Enrichment analysis of molecular QTL in genetic variants associated with complex traits
Ru Feng
2026-03-01
Source:vignettes/xqtl_enrichment.Rmd
xqtl_enrichment.RmdThis vignette demonstrates the enrichment analysis part of the
pecotmr package, which largely follows from
fastENLOC (https://github.com/xqwen/fastenloc) but uses
susieR fitted objects as input to estimate priors for use
with the coloc package (coloc v5, aka SuSiE-coloc). The
main differences are: 1) now enrichment is based on all QTL variants
whether or not they are inside signal clusters; 2) Causal QTL are
sampled from SuSiE single effects, not signal clusters; 3) Allow a
variant to be QTL for not only multiple conditions (eg cell types) but
also multiple regions (eg genes).
The example uses de-identified data shipped with the package. All sample names, variant positions, and identifiers are synthetic.
Set up environment and Load data
Load the pecotmr package for this enrichment
analysis.
Load fine-mapping results from the package example data and write
them to temporary RDS files, since xqtl_enrichment_wrapper
expects file paths.
Input data requirements
GWAS data requirements
In the GWAS data, the file is stored as a list, with the fine mapping results already stored under the first layer.

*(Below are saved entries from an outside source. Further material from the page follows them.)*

(* ===== verification/MetaOnboarding.v ===== *)
(** * Onboarding of WhatsApp numbers (notification_api, domains/meta/whatsapp)

    The repository of connections (meta_connection_repository.py), the service that
    connects, verifies and disconnects the number of a tenant over the Graph API
    (meta_onboarding_service.py), and its endpoints (meta_onboarding_router.py).  The
    sessions of the repository flush before they query: a merge first writes what
    is pending.  A new connection is inserted under an identifier drawn for it. *)

From S2P Require Import Prelude.
From S2P Require Import PyText.
From S2P Require Import Json.
From S2P Require Import Orm.
From S2P Require Import EmailTemplates.
From S2P Require Import Http.
From S2P Require Import Resend.
From S2P Require Import Notify.

Local Open Scope Z_scope.

Abbreviation tenant_of := MetaWhatsappConnection.tenant_id.
Abbreviation phone_of := MetaWhatsappConnection.phone_number_id.

(** ** The repository *)
Module MetaConnectionRepository.
Definition get_by_tenant (tenant_id : N) : M Notify (option MetaWhatsappConnection) :=
  read_session (scalar (λ c, N.eqb (tenant_of c) tenant_id)).
Definition get_connected_by_phone_number_id (phone_number_id : string)
    : M Notify (option MetaWhatsappConnection) :=
  read_session (scalar (λ c, String.eqb (phone_of c) phone_number_id && connected c)).

(** A flush fails on values its columns cannot hold. *)
Definition flush_connections : M Notify unit := λ s,
  if forallb connection_fits (live (Notify.connections s)) then flush s else (Err DataError, s).
(** [session.merge(connection)]: a new object is inserted, one read before is
    written over its row. *)
Definition merge (detached : bool) (connection : MetaWhatsappConnection) : M Notify unit :=
  flush_connections;;
  if detached then
    found ← get (R := MetaWhatsappConnection) (MetaWhatsappConnection.id connection);
    match found with
    | Some _ => assign (MetaWhatsappConnection.id connection) (λ _, connection)
    | None => add connection
    end
  else add connection.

names(gwas[[1]])## [1] "alpha" "pip" "V" "sets"
Posterior inclusion probabilities of GWAS data:
plot(gwas[[1]]$pip, ylab = "PIP", xlab = "Variant index", main = "GWAS PIPs", pch = 16, cex = 0.6)
QTL data requirements
In the QTL data, the file is stored as a list and is more
complicated. The first layer is named as the molecular trait region ID,
followed by different contexts as the second layer. The variant names
and fine mapping results can be found under these contexts
(variant_names and susie_result_trimmed).
names(qtl)## [1] "region_1"
names(qtl[["region_1"]])## [1] "context_1"
names(qtl[["region_1"]][["context_1"]])## [1] "susie_result_trimmed" "variant_names"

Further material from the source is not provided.